**AIM OF THE EXERCISE**
An exact copy of all the data below is required.
*** MATERIAL PROVIDED ***
(** A page that starts inside the index. *)
Lemma getHighRiskBatchIds_page cursor limit s :
  0 <= cursor < Z.of_nat (length (_highRiskBatchIds s)) -> 0 < limit ->
  cursor + limit <= MAX_UINT 256 ->
  run (getHighRiskBatchIds cursor limit) s
  = Ok (page_of (_highRiskBatchIds s) cursor limit,
        Z.min (cursor + limit) (Z.of_nat (length (_highRiskBatchIds s))), s, []).
Proof.
  intros Hc Hl Hsum.
  unfold run, getHighRiskBatchIds, page_of. wp_unfold_head. unfold bind at 1, get.
  set (arr := _highRiskBatchIds s) in *.
  rewrite (proj2 (Z.eqb_neq limit 0)) by lia.
  rewrite (proj2 (Z.leb_gt _ _)) by lia. cbn [orb].
  unfold bind, lift, checked_add. rewrite (proj2 (Z.leb_le _ _)) by lia.
  set (e := if Z.of_nat (length arr) <? cursor + limit then _ else _).
  assert (e = Z.min (cursor + limit) (Z.of_nat (length arr))) as He.
  { unfold e. case_match; bool_hyps; lia. }
  unfold checked_sub. rewrite (proj2 (Z.leb_le _ _)) by lia.
  rewrite copy_ids_spec; [|lia|lia|lia|lia|rewrite length_replicate; lia].
  unfold ret. rewrite He. repeat f_equal.
  rewrite take_0, Z.add_0_r. simpl.
  destruct (Z.le_ge_cases (cursor + limit) (Z.of_nat (length arr))).
  - f_equal. lia.
  - rewrite !take_ge; [done | rewrite length_drop; lia | rewrite length_drop; lia].
Qed.

(** X1. [getHighRiskBatchIds (cursor, limit)] with [limit = 0] or with a
    cursor at or past the end of the index returns no ids and the cursor
    it was given, whatever the other argument is. With a cursor inside
    the index, a positive [limit] and [cursor + limit <= 2^256 - 1] it
    returns the slice of at most [limit] ids that starts at position
    [cursor], which is not empty, and the position after that slice as
    the next cursor. It writes nothing and emits nothing. *)
Theorem getHighRiskBatchIds_returns_slice cursor limit s :
  0 <= cursor ->
  (limit = 0 \/ Z.of_nat (length (_highRiskBatchIds s)) <= cursor ->
   run (getHighRiskBatchIds cursor limit) s = Ok ([], cursor, s, [])) /\
  (0 < limit -> cursor < Z.of_nat (length (_highRiskBatchIds s)) ->
   cursor + limit <= MAX_UINT 256 ->
   exists ids,
     run (getHighRiskBatchIds cursor limit) s
     = Ok (ids, cursor + Z.of_nat (length ids), s, []) /\
     ids = take (Z.to_nat limit) (drop (Z.to_nat cursor) (_highRiskBatchIds s)) /\
     ids <> [] /\
     Z.of_nat (length ids)
     = Z.min limit (Z.of_nat (length (_highRiskBatchIds s)) - cursor)).
Proof.
  intros Hc. split; [apply getHighRiskBatchIds_empty|].
  intros Hl Hin Hsum.
  pose proof (page_of_length (_highRiskBatchIds s) cursor limit Hc ltac:(lia)) as Hlen.
  exists (page_of (_highRiskBatchIds s) cursor limit).
  split_and!; [|done| |lia].
  - rewrite getHighRiskBatchIds_page by lia. repeat f_equal. lia.
  - intros Hnil. rewrite Hnil in Hlen. simpl in Hlen. lia.
Qed.

(** X2. [cursor + limit] is computed in checked arithmetic before it is
    clamped to the length of the index: a call whose cursor lies inside
    the index and whose [cursor + limit] exceeds [2^256 - 1] panics
    instead of returning the rest of the index. *)
Theorem getHighRiskBatchIds_overflow_panics cursor limit s :
  in_uint 256 cursor -> in_uint 256 limit ->
  cursor < Z.of_nat (length (_highRiskBatchIds s)) ->
  MAX_UINT 256 < cursor + limit ->
  run (getHighRiskBatchIds cursor limit) s = Err (Panic PANIC_ARITH).
Proof.
  intros [Hc0 Hc1] [Hl0 Hl1] Hin Hover.
  unfold run, getHighRiskBatchIds. wp_unfold_head. unfold bind at 1, get.
  rewrite (proj2 (Z.eqb_neq limit 0)) by lia.
  rewrite (proj2 (Z.leb_gt _ _)) by lia. simpl.
  unfold bind, lift, checked_add. by rewrite (proj2 (Z.leb_gt _ _)) by lia.
Qed.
***
**ANSWER SECTION**
(** A page that starts inside the index. *)
Lemma getHighRiskBatchIds_page cursor limit s :
  0 <= cursor < Z.of_nat (length (_highRiskBatchIds s)) -> 0 < limit ->
  cursor + limit <= MAX_UINT 256 ->
  run (getHighRiskBatchIds cursor limit) s
  = Ok (page_of (_highRiskBatchIds s) cursor limit,
        Z.min (cursor + limit) (Z.of_nat (length (_highRiskBatchIds s))), s, []).
Proof.
  intros Hc Hl Hsum.
  unfold run, getHighRiskBatchIds, page_of. wp_unfold_head. unfold bind at 1, get.
  set (arr := _highRiskBatchIds s) in *.
  rewrite (proj2 (Z.eqb_neq limit 0)) by lia.
  rewrite (proj2 (Z.leb_gt _ _)) by lia. cbn [orb].
  unfold bind, lift, checked_add. rewrite (proj2 (Z.leb_le _ _)) by lia.
  set (e := if Z.of_nat (length arr) <? cursor + limit then _ else _).
  assert (e = Z.min (cursor + limit) (Z.of_nat (length arr))) as He.
  { unfold e. case_match; bool_hyps; lia. }
  unfold checked_sub. rewrite (proj2 (Z.leb_le _ _)) by lia.
  rewrite copy_ids_spec; [|lia|lia|lia|lia|rewrite length_replicate; lia].
  unfold ret. rewrite He. repeat f_equal.
  rewrite take_0, Z.add_0_r. simpl.
  destruct (Z.le_ge_cases (cursor + limit) (Z.of_nat (length arr))).
  - f_equal. lia.
  - rewrite !take_ge; [done | rewrite length_drop; lia | rewrite length_drop; lia].
Qed.

(** X1. [getHighRiskBatchIds (cursor, limit)] with [limit = 0] or with a
    cursor at or past the end of the index returns no ids and the cursor
    it was given, whatever the other argument is. With a cursor inside
    the index, a positive [limit] and [cursor + limit <= 2^256 - 1] it
    returns the slice of at most [limit] ids that starts at position
    [cursor], which is not empty, and the position after that slice as
    the next cursor. It writes nothing and emits nothing. *)
Theorem getHighRiskBatchIds_returns_slice cursor limit s :
  0 <= cursor ->
  (limit = 0 \/ Z.of_nat (length (_highRiskBatchIds s)) <= cursor ->
   run (getHighRiskBatchIds cursor limit) s = Ok ([], cursor, s, [])) /\
  (0 < limit -> cursor < Z.of_nat (length (_highRiskBatchIds s)) ->
   cursor + limit <= MAX_UINT 256 ->
   exists ids,
     run (getHighRiskBatchIds cursor limit) s
     = Ok (ids, cursor + Z.of_nat (length ids), s, []) /\
     ids = take (Z.to_nat limit) (drop (Z.to_nat cursor) (_highRiskBatchIds s)) /\
     ids <> [] /\
     Z.of_nat (length ids)
     = Z.min limit (Z.of_nat (length (_highRiskBatchIds s)) - cursor)).
Proof.
  intros Hc. split; [apply getHighRiskBatchIds_empty|].
  intros Hl Hin Hsum.
  pose proof (page_of_length (_highRiskBatchIds s) cursor limit Hc ltac:(lia)) as Hlen.
  exists (page_of (_highRiskBatchIds s) cursor limit).
  split_and!; [|done| |lia].
  - rewrite getHighRiskBatchIds_page by lia. repeat f_equal. lia.
  - intros Hnil. rewrite Hnil in Hlen. simpl in Hlen. lia.
Qed.

(** X2. [cursor + limit] is computed in checked arithmetic before it is
    clamped to the length of the index: a call whose cursor lies inside
    the index and whose [cursor + limit] exceeds [2^256 - 1] panics
    instead of returning the rest of the index. *)
Theorem getHighRiskBatchIds_overflow_panics cursor limit s :
  in_uint 256 cursor -> in_uint 256 limit ->
  cursor < Z.of_nat (length (_highRiskBatchIds s)) ->
  MAX_UINT 256 < cursor + limit ->
  run (getHighRiskBatchIds cursor limit) s = Err (Panic PANIC_ARITH).
Proof.
  intros [Hc0 Hc1] [Hl0 Hl1] Hin Hover.
  unfold run, getHighRiskBatchIds. wp_unfold_head. unfold bind at 1, get.
  rewrite (proj2 (Z.eqb_neq limit 0)) by lia.
  rewrite (proj2 (Z.leb_gt _ _)) by lia. simpl.
  unfold bind, lift, checked_add. by rewrite (proj2 (Z.leb_gt _ _)) by lia.
Qed.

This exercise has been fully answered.